By Guest
It’s Friday, everyone! And that means another Primal Blueprint Real Life Story from a Mark’s Daily Apple reader. If you have your own success story and would like to share it with me and the Mark’s Daily Apple community please contact me here. I’ll continue to publish these each Friday as long as they keep coming in. Thank you for reading!
Dear Mark and the Paleo community,
This post has been a long time coming. What motivated me to share this story now is all of the current criticism of the Paleo diet in the mainstream media and from certain scientists. I read through some of their findings and felt the wave of fury and frustration crash down on me. It made me think once again, “Am I doing it all wrong?” But upon reflection I realized this (following a modified Paleo diet) is the only way there is for me. If I chose to take those findings and bloggers at their word I would thus begin my journey back down a tunnel of sickness and most likely a very short life.

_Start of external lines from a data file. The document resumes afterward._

(* ===== verification/RdCode.v ===== *)
(** * RdCode: the code a user pastes to reach a host over a relay

    [RelayConnectCode] of crates/ferryx-rd/ferryx-rd-proto/src/relay.rs: a prefix, the id of the host
    and the address of the relay in one line.  A string is the list of its characters, as in
    RdAgent; the host id is checked on its UTF-8 bytes, as the relay does. *)

From S2P Require Import Prelude Wire Utf8 RdRelay RdAgent.
From Stdlib Require Import ZArith Lia Strings.Byte.
From stdpp Require Import base option strings list.

#[local] Open Scope Z_scope.

Record RelayConnectCode := mk_RelayConnectCode { cc_host_id : list Z; cc_url : list Z }.
Definition PREFIX : list Z := chars "ferryx-rd-relay:".
Definition URL_PREFIXES : list (list Z) := [chars "ws://"; chars "wss://"; chars "http://"; chars "https://"].

Definition str_bytes (s : list Z) : list byte := concat (utf8_char <$> s).
Definition starts_with (p s : list Z) : bool := bool_decide (take (length p) s = p).
Definition strip_prefix (p s : list Z) : option (list Z) := if starts_with p s then Some (drop (length p) s) else None.
Fixpoint split_once (sep : Z) (s : list Z) : option (list Z * list Z) :=
  match s with
  | [] => None
  | c :: rest => if c =? sep then Some ([], rest) else (λ ab, (c :: ab.1, ab.2)) <$> split_once sep rest
  end.
Definition contains (c : Z) (s : list Z) : bool := existsb (Z.eqb c) s.

Definition code_valid (host_id url : list Z) : bool :=
  negb (negb (relay_host_id_ok (str_bytes host_id))
    || negb (existsb (λ p, starts_with p url && (str_len p <? str_len url)) URL_PREFIXES)
    || existsb is_whitespace url || contains 64 url || contains 35 url).
Definition parse (code : list Z) : option RelayConnectCode :=
  rest ← strip_prefix PREFIX (trim code);
  '(host_id, url) ← split_once 64 rest;
  if code_valid host_id url then Some (mk_RelayConnectCode host_id url) else None.
Definition encode (c : RelayConnectCode) : list Z := PREFIX ++ cc_host_id c ++ 64 :: cc_url c.

(** ** Strings *)

Lemma strip_prefix_Some p s r : strip_prefix p s = Some r ↔ s = p ++ r.
Proof.
  unfold strip_prefix, starts_with. case_bool_decide as H; split.
  - intros [= <-]. rewrite <- H at 1. by rewrite take_drop.
  - intros ->. by rewrite drop_app_length.
  - done.
  - intros ->. by rewrite take_app_length in H.
Qed.
Lemma split_once_Some sep s a b : split_once sep s = Some (a, b) ↔ s = a ++ sep :: b ∧ (sep ∉ a).
Proof.
  revert a b. induction s as [|c s IH]; intros a b; cbn [split_once].
  - split; [done|]. by intros [?%(f_equal length) _]; rewrite length_app in *; cbn in *; lia.
  - destruct (Z.eqb_spec c sep) as [->|Hc].
    + split; [intros [= <- <-]; split; [done|]; apply not_elem_of_nil|]. intros [E Ha]. destruct a as [|x a]; [by injection E as ->|].
      injection E as <- _. destruct Ha. apply elem_of_cons. by left.
    + rewrite fmap_Some. split.
      * intros ([a' b'] & [-> Ha]%IH & [= -> ->]). split; [done|]. cbn. rewrite elem_of_cons. by intros [?|?].
      * intros [E Ha]. destruct a as [|x a]; injection E as -> E; [done|]. exists (a, b). split; [|done]. apply IH. split; [done|]. intros ?. apply Ha, elem_of_cons. by right.
Qed.
Lemma trim_start_id s : (∀ c r, s = c :: r → is_whitespace c = false) → trim_start s = s.
Proof. destruct s as [|c r]; [done|]. intros H. cbn. by rewrite (H c r eq_refl). Qed.
(** A string that neither begins nor ends with a space is its own [trim]. *)
Lemma trim_id s l c : s = l ++ [c] → (∀ d r, s = d :: r → is_whitespace d = false) → is_whitespace c = false → trim s = s.
Proof.
  intros -> Hd Hc. unfold trim. rewrite (trim_start_id _ Hd), reverse_app, reverse_singleton, trim_start_id; [|by intros d r [= <- _]].
  by rewrite reverse_app, reverse_involutive.
Qed.
Lemma host_id_no_at h : relay_host_id_ok (str_bytes h) = true → 64 ∉ h.
Proof.
  unfold relay_host_id_ok. destruct (_ || _); [done|]. rewrite forallb_forall. intros H Hin. assert (In x40 (str_bytes h)) as Hx.
  { unfold str_bytes. apply in_concat. exists (utf8_char 64). split; [|vm_compute; by left]. apply list_elem_of_In, list_elem_of_fmap. by exists 64. }
  specialize (H _ Hx). vm_compute in H. done.
Qed.
Lemma existsb_none {A} (f : A → bool) l x : existsb f l = false → x ∈ l → f x = false.
Proof. intros H Hx. destruct (f x) eqn:E; [|done]. rewrite <- H. symmetry. apply existsb_exists. exists x. by rewrite <- list_elem_of_In. Qed.

(** ** The code *)

Lemma code_valid_inv h u : code_valid h u = true → (64 ∉ h) ∧ existsb is_whitespace u = false ∧ u ≠ [].
Proof.
  unfold code_valid. rewrite negb_true_iff, !orb_false_iff, !negb_false_iff. intros [[[[Hh Hp] Hw] _] _]. split_and!; [by apply host_id_no_at|done|].
  intros ->. vm_compute in Hp. done.
Qed.
Lemma trim_encode c : code_valid (cc_host_id c) (cc_url c) = true → trim (encode c) = encode c.
Proof.
  intros (_ & Hw & Hne)%code_valid_inv. destruct (exists_last Hne) as (l & z & E).
  apply (trim_id _ (PREFIX ++ cc_host_id c ++ 64 :: l) z).
  - unfold encode. rewrite E, app_comm_cons, !app_assoc. by rewrite <- !app_assoc.
  - intros d r. unfold encode. change PREFIX with (102 :: tail PREFIX). by intros [= <- _].
  - apply (existsb_none _ _ z Hw). rewrite E. apply elem_of_app. right. by apply elem_of_cons; left.
Qed.

(** The text a user may paste and the pair of host and relay address determine each other: a
    text is accepted exactly when, without the spaces around it, it is the code of a pair whose host
    id the relay would accept and whose address is a complete one; and the result is that pair. *)
Theorem relay_code_exact code c : parse code = Some c ↔ trim code = encode c ∧ code_valid (cc_host_id c) (cc_url c) = true.
Proof.
  unfold parse, encode. split.
  - intros (rest & Hs%strip_prefix_Some & ([h u] & [Hr Hn]%split_once_Some & H)%bind_Some)%bind_Some. destruct (code_valid h u) eqn:Ev; [|done].
    injection H as <-. cbn. by rewrite Hs, Hr.
  - intros [Ht Hv]. apply bind_Some. exists (cc_host_id c ++ 64 :: cc_url c). split; [by apply strip_prefix_Some|]. apply bind_Some. exists (cc_host_id c, cc_url c).
    split; [apply split_once_Some; split; [done|]; by apply code_valid_inv in Hv as (? & _)|]. rewrite Hv. by destruct c.
Qed.

(** A valid pair survives being written as a code and read back. *)
Theorem relay_code_roundtrip c (Hv : code_valid (cc_host_id c) (cc_url c) = true) : parse (encode c) = Some c.
Proof.
  unfold parse. rewrite (trim_encode _ Hv). unfold encode. rewrite (proj2 (strip_prefix_Some PREFIX _ _) eq_refl). cbn.
  rewrite (proj2 (split_once_Some 64 _ (cc_host_id c) (cc_url c))); [cbn; rewrite Hv; by destruct c|]. split; [done|]. by apply code_valid_inv in Hv as (? & _).
Qed.
Lemma relay_code_roundtrip_witness : let c := mk_RelayConnectCode (chars "studio-7") (chars "wss://relay.example:443/rd") in
  parse (encode c) = Some c ∧ parse (chars " ferryx-rd-relay:studio-7@wss://relay.example:443/rd ") = Some c.
Proof. split; [apply (relay_code_roundtrip (mk_RelayConnectCode (chars "studio-7") (chars "wss://relay.example:443/rd"))); vm_compute; reflexivity|vm_compute; reflexivity]. Defined.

One and a half years ago my body felt and looked very different then what it does today. I was 21 years old and my body and mind started to turn on me. My last semester of college was on the horizon and I was set to graduate from the University of Arizona in December. In order to graduate early I enrolled in summer classes to complete needed credits. So the summer of 2011 consisted of summer school, training for my first marathon and boxing 1 or 2 hours per day. Seriously, some days I would wake up at 4am (the only time you can run during an Arizona summer) and run 13 miles and then go to class in the afternoon and go to boxing classes for a couple hours in the evening. To top it all off I had seen “Forks over Knives” multiple times and read excerpts from The China Study and had been a vegan/vegetarian for nearly 2 years. I didn’t eat a lot of junk though (or so I thought). A lot of rice and beans, granola with rice milk, oatmeal with mounds of peanut butter, and tons of salads and fruit. I shopped at co-ops and tried to buy local and organic when my budget would allow. This was my summer, a summer to tackle school and also train to run that first of many many marathons.

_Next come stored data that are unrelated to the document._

(* ===== verification/RdGuest.v ===== *)
(** * RdGuest: who may use a host, and for what

    Every connection to a remote desktop host is a guest with permissions: it authenticates with a
    pairing the host stored, or asks to be paired and the owner answers, and its input is let
    through as far as its permissions go.  This file has the permissions and the registry of guests
    (crates/ferryx-rd/ferryx-rd-host/src/guests.rs), the store of pairings and the admission and
    input arms of [handle_connection] (ferryx-rd-host/src/session.rs), cut into the pieces that touch
    the store or the registry once, and input datagrams (udp_input.rs).  Files hold values: what
    serde_json and the file system answer is an environment's choice.  The video of a session, its
    clipboard, the subscribers of host events and the queue of the injector are left out. *)

From Stdlib Require Import ZArith Lia Strings.Byte.
From stdpp Require Import base option gmap strings list.
From S2P Require Import Prelude Wire RdCodec RdPacket RdControl RdInput RdRelay.

#[local] Open Scope Z_scope.

(** ** Permissions (guests.rs) *)

Definition intersect (a b : GuestPermissions) : GuestPermissions :=
  mk_GuestPermissions (gp_keyboard a && gp_keyboard b) (gp_mouse a && gp_mouse b) (gp_gamepad a && gp_gamepad b)
    (gp_clipboard a && gp_clipboard b) (gp_audio a && gp_audio b).
Definition allows (p : GuestPermissions) (event : InputEventType) : bool :=
  match event with
  | KeyDown | KeyUp | FlagsChanged | UnicodeChar => gp_keyboard p
  | GamepadAxis | GamepadButtonDown | GamepadButtonUp => gp_gamepad p
  | Reset => true
  | _ => gp_mouse p
  end.
Definition valid_trust (trust : PairingTrust) (now : Z) : bool :=
  match trust with Owner => true | GuestOnce => false | GuestExpiring expires => now <? expires end.
#[global] Instance GuestPermissions_eq_dec : EqDecision GuestPermissions.
Proof. solve_decision. Defined.
#[global] Instance PairingTrust_eq_dec : EqDecision PairingTrust.
Proof. solve_decision. Defined.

The first change I began to notice while I was saturated in this nonstop cycle of mental and physical motion was my weight began to plummet. I am 5 feet 9 inches tall (female) and I stayed around 140 most of the time. That summer I dropped down to 115/120. I noticed all of my clothes and belts did not fit anymore, everything just draped over my withering frame. Of course I thought, “Great! I’m going to be so thin and fit for my marathon!” I was finally developing that emaciated runner physique I had always wanted! As the summer ended and a full school course load began I started to increase my mileage and add some interval training into the mix. It-was-insane. I would wake up most days and lead an interval run with the running club, go to class all day and box in the evenings. I will also still eating a heavy-grain low-fat diet. Is it any surprise my body began to crumble?

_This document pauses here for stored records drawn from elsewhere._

(* ===== verification/RdGuestSpec.v ===== *)
(** * RdGuestSpec: what guests can do

    The host as a transition system: connections run their handler (RdGuest) between two touches of
    the store or the registry, the owner answers pairing requests, sets permissions, revokes and
    kicks, and all of them interleave at every such touch.  The theorems: who is let in, that input
    is injected only as far as the permissions go and nothing stays held that they no longer cover,
    that a change of permissions is obeyed; and two interleavings in which an answer of the store is
    no longer true when it is used. *)

From Stdlib Require Import ZArith Lia Strings.Byte.
From stdpp Require Import base option gmap strings list.
From S2P Require Import Prelude Wire RdCodec RdPacket RdControl RdInput RdRelay RdAgent RdGuest.

#[local] Open Scope Z_scope.

(** ** The world *)

(** With the connections and what they share: the owner's calls, and a record of what happened: the
    events each connection gave its injector, the pairing requests and the answers to them, the
    pairings loaded from the store and what it said of their trust at what time. *)
Record World := mk_World {
  w_conns : gmap conn Conn;
  w_shared : Shared;
  w_owners : gmap conn OwnerPc;
  w_injected : gmap conn (list InputEvent);
  w_asked : list (conn * String);
  w_answers : list (String * option PairingTrust);
  w_loaded : list (conn * PairingRecord);
  w_checked : list (conn * String * PairingTrust * Z);
}.
Definition world0 (st : Store) : World := mk_World ∅ (mk_Shared st ∅ ∅ ∅) ∅ ∅ [] [] [] [].

Definition injected (out : list Effect) : list InputEvent := concat ((λ e, match e with Inject job => job | _ => [] end) <$> out).
Definition asks (c : conn) (cn' : Conn) : list (conn * String) := match cn_pc cn' with PcConsent r _ => [(c, r)] | _ => [] end.
Definition loads (c : conn) (cn' : Conn) : list (conn * PairingRecord) := match cn_pc cn' with PcAuthorize _ record false => [(c, record)] | _ => [] end.
Definition checks (c : conn) (i : Input) (cn : Conn) (s : Shared) : list (conn * String * PairingTrust * Z) :=
  match cn_pc cn, i with
  | PcAuthorize _ record false, InAuthorize now io =>
      match authorization io (rec_id record) (sh_store s) with Ok (trust, _) => [(c, rec_id record, trust, now)] | Err _ => [] end
  | _, _ => []
  end.
(** UUIDs are not drawn twice. *)
Definition ids_fresh (i : Input) (w : World) : bool :=
  match i with
  | InPacket _ request_id _ _ _ _ => bool_decide (request_id ∉ (w_asked w).*2) && bool_decide (request_id ∉ (w_answers w).*1)
  | InJoin _ guest_id => bool_decide (sh_sessions (w_shared w) !! guest_id = None)
  | _ => true
  end.

Inductive Step : Type :=
| SAccept (c : conn) (identity : String) (policy : HostPolicy)
| SConn (c : conn) (i : Input)
| SSetPermissions (o : conn) (pairing_id : String) (p : GuestPermissions)
| SOwner (o : conn) (io : Io)
| SRespond (request_id : String) (trust : option PairingTrust) (now : Z)
| SPrompt (request_id : String) (trust : option PairingTrust)
| SRevoke (io : Io) (pairing_id : String)
| SKick (guest_id : String)
| SKickAll.

Section world.
Context (cfg : HostConfig).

Within the first month of school this is what I began to feel everyday: headaches, brain fog, joint pain everywhere, exhaustion, no menstruation (this had been going on for 1.5 years), shooting pains down my legs, hair loss, my toe and fingernails stopped growing, eyes were always bloodshot, depression, constant night sweats, major chest pain, constant pain in the back of my neck, major collarbone and hip pain while running, receding gums with shooting pain along my jaw line, low back pain so terrible I could not sit up straight, I could only sleep 2 hours a night due to discomfort, major pain in my face, my fingers began to look very bony and sickly and the list goes on, but those were the main offenders. I had no idea what was going on, I was terrified. After many calls home that ended with my parents being as confused as I was I set up appointments at Campus Health to evaluate why I was no longer menstruating and also see if I could get some answers about everything else I was feeling at the time.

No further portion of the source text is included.